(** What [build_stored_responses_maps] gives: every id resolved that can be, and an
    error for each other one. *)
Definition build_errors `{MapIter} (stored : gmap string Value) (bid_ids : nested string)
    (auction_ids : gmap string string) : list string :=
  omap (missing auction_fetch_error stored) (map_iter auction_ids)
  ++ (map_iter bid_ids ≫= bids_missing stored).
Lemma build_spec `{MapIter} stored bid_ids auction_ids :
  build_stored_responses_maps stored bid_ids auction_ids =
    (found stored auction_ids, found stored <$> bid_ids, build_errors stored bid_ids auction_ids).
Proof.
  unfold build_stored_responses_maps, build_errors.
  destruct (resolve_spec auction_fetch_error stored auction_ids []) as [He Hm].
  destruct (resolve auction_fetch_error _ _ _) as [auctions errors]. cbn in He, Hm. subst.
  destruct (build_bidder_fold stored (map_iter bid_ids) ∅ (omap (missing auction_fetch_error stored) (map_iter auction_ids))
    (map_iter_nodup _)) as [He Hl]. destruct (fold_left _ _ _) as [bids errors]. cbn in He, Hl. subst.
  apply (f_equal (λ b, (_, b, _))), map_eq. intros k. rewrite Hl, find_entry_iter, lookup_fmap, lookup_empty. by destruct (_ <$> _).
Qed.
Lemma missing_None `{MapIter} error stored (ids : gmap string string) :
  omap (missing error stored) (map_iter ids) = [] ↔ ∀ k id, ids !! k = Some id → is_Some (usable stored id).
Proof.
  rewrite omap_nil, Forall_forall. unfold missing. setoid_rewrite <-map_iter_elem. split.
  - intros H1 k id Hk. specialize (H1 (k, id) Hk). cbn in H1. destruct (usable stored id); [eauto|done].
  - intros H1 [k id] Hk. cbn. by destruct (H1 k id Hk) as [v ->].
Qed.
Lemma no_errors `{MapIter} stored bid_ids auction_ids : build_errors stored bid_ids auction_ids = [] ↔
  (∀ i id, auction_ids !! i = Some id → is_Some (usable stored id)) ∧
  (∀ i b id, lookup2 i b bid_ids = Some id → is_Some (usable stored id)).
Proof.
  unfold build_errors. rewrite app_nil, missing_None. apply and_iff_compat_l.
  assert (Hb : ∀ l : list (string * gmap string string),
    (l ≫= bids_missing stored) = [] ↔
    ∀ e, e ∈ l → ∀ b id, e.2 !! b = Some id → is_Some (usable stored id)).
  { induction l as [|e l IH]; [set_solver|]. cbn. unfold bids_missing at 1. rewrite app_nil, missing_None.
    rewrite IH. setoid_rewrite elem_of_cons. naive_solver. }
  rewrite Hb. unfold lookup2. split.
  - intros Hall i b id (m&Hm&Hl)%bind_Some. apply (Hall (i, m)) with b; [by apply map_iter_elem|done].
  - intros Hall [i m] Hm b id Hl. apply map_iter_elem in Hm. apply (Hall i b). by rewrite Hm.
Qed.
----------
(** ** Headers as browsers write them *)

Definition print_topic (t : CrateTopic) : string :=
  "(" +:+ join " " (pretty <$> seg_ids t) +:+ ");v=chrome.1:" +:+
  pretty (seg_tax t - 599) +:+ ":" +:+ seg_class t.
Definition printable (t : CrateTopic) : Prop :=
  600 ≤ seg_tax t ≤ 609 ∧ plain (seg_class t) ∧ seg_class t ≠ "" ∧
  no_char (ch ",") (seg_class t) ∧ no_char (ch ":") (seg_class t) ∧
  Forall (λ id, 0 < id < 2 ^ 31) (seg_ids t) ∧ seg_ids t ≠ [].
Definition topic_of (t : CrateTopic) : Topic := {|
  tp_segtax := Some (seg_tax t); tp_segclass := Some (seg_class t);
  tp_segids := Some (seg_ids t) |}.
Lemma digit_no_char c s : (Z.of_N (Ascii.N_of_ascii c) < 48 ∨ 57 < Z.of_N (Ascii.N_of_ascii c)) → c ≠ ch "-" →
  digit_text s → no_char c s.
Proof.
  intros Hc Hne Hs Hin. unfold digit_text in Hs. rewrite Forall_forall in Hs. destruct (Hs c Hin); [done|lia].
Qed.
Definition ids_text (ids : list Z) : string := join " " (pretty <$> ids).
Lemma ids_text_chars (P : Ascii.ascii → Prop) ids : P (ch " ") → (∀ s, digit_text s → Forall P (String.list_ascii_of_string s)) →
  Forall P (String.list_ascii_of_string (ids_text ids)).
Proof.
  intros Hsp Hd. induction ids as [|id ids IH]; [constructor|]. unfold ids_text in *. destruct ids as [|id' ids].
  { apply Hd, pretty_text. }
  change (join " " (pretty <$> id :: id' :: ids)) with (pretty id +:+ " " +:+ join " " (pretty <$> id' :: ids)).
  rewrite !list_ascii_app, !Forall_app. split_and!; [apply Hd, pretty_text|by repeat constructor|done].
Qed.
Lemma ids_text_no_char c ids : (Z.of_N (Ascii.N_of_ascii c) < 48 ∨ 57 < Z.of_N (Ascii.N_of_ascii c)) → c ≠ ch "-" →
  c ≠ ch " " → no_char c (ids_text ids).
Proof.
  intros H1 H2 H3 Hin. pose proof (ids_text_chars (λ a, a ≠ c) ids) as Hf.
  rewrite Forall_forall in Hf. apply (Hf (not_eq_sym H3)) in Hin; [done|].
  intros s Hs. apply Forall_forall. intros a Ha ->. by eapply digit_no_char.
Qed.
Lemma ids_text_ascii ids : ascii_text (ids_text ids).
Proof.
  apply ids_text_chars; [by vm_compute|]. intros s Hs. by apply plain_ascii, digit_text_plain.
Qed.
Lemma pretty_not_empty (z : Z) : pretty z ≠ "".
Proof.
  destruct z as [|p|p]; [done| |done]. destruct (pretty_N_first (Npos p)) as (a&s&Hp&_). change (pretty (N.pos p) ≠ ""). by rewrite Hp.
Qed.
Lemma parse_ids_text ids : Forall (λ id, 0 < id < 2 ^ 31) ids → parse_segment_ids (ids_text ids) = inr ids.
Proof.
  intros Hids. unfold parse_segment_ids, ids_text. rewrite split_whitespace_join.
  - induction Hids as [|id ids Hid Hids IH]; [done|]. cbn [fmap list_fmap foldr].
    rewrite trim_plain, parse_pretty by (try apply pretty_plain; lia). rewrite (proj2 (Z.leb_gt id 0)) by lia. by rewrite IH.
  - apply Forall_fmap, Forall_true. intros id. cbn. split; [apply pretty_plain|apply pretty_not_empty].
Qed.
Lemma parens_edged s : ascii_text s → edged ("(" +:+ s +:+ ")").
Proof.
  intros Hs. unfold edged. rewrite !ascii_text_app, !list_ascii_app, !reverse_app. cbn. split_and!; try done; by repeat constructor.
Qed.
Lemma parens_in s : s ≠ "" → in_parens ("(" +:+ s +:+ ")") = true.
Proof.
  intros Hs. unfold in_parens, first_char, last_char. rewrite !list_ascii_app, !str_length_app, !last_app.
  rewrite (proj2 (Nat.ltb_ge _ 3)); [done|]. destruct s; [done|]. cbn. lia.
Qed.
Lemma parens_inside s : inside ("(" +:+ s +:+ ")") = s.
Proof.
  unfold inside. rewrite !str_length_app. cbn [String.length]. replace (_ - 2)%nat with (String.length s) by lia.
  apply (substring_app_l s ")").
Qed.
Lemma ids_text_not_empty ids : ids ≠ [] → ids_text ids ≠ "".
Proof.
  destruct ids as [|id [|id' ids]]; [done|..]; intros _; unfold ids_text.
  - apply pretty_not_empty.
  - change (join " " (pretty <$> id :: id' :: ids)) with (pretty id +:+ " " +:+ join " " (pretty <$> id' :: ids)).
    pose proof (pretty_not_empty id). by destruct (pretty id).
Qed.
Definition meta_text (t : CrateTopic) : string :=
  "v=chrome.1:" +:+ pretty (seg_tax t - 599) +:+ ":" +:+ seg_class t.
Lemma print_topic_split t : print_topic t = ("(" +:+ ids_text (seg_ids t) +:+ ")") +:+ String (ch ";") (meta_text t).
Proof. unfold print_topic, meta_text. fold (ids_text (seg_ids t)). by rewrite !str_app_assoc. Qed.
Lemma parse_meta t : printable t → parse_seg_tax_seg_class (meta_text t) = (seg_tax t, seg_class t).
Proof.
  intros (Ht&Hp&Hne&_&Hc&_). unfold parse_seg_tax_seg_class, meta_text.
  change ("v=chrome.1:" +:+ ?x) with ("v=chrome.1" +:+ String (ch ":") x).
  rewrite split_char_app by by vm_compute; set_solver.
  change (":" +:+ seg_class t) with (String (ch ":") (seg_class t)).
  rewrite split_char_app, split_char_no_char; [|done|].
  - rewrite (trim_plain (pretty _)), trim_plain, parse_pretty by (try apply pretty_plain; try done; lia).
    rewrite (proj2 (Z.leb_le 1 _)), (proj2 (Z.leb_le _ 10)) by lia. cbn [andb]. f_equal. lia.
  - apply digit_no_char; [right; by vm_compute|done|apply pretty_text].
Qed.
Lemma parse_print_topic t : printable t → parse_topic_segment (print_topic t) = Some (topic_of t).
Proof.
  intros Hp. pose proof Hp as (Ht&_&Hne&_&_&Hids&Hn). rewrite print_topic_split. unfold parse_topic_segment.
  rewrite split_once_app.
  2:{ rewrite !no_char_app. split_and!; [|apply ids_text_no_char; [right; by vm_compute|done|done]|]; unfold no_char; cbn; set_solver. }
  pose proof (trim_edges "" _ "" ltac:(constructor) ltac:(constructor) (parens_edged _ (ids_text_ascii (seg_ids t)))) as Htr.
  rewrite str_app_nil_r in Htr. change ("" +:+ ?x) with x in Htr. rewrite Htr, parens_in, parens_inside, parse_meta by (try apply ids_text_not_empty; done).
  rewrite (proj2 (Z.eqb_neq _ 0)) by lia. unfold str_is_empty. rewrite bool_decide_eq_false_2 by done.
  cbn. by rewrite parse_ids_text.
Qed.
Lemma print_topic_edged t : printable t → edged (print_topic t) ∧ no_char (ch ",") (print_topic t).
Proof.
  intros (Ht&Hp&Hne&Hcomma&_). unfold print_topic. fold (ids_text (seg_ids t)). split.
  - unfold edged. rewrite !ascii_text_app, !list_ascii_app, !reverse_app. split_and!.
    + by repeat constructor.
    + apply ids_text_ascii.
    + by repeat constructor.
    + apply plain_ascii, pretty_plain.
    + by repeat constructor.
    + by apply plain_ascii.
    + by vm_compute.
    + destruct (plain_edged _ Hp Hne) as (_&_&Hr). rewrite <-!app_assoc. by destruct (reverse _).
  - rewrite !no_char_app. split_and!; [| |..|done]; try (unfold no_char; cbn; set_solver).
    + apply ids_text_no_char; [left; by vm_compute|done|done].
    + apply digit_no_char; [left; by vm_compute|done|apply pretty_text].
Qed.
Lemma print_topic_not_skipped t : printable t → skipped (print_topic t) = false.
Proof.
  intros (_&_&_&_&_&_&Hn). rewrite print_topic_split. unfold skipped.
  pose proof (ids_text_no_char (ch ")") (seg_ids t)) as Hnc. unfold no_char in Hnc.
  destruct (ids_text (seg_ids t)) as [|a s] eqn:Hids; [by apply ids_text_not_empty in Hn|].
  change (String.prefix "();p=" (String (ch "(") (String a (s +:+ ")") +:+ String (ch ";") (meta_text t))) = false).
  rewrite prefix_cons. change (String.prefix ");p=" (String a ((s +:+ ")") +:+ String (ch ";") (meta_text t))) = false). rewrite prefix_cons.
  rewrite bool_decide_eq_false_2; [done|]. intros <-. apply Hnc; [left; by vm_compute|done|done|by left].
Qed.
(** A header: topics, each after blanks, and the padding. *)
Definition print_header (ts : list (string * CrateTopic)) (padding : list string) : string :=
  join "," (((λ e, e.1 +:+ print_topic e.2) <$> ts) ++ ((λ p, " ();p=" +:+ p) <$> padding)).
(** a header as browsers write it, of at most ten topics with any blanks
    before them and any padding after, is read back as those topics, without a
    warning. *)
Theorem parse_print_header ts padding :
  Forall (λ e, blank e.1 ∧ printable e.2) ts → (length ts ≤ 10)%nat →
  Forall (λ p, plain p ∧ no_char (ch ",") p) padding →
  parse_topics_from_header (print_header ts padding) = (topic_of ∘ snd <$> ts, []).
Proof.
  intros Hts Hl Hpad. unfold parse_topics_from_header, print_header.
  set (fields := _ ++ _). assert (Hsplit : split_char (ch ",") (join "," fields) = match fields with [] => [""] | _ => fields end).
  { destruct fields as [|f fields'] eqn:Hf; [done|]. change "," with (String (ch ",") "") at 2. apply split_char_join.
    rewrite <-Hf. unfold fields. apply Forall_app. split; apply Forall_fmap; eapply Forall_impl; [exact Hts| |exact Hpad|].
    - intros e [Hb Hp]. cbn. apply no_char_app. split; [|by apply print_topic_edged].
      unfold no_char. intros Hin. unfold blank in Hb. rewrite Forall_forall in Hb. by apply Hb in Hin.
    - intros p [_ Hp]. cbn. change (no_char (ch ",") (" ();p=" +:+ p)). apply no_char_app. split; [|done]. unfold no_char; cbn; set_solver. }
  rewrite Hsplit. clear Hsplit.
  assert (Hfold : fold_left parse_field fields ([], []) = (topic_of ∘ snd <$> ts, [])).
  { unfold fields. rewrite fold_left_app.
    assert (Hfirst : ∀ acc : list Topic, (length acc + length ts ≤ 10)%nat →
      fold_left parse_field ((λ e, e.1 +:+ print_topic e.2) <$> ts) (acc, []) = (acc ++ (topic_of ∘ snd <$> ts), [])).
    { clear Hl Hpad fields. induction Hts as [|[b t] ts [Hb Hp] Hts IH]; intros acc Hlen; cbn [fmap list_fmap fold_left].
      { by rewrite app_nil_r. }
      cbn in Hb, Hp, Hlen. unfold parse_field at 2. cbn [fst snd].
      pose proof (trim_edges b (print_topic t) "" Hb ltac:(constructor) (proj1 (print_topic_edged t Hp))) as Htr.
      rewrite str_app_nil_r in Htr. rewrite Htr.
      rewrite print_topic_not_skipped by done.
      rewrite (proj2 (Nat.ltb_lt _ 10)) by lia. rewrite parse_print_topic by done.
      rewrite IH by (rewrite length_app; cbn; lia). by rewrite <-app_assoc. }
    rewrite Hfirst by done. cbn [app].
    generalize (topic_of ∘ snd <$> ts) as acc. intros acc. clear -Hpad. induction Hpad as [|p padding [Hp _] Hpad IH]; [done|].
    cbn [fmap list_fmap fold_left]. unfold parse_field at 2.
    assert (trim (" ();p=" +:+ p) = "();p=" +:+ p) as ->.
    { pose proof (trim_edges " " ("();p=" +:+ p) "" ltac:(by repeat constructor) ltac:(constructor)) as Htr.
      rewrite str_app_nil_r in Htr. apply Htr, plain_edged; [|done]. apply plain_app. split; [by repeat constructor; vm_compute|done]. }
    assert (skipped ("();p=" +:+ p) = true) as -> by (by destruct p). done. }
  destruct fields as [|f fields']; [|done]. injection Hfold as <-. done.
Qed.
----------
- **Problem to solve**:
In your answer, include only the lines above starting at the line that holds "unfold build_errors. rewrite" and ending at the line that holds "rewrite Hb. unfold lookup2. split.", copied exactly.

- **Exercise response**:
  unfold build_errors. rewrite app_nil, missing_None. apply and_iff_compat_l.
  assert (Hb : ∀ l : list (string * gmap string string),
    (l ≫= bids_missing stored) = [] ↔
    ∀ e, e ∈ l → ∀ b id, e.2 !! b = Some id → is_Some (usable stored id)).
  { induction l as [|e l IH]; [set_solver|]. cbn. unfold bids_missing at 1. rewrite app_nil, missing_None.
    rewrite IH. setoid_rewrite elem_of_cons. naive_solver. }
  rewrite Hb. unfold lookup2. split.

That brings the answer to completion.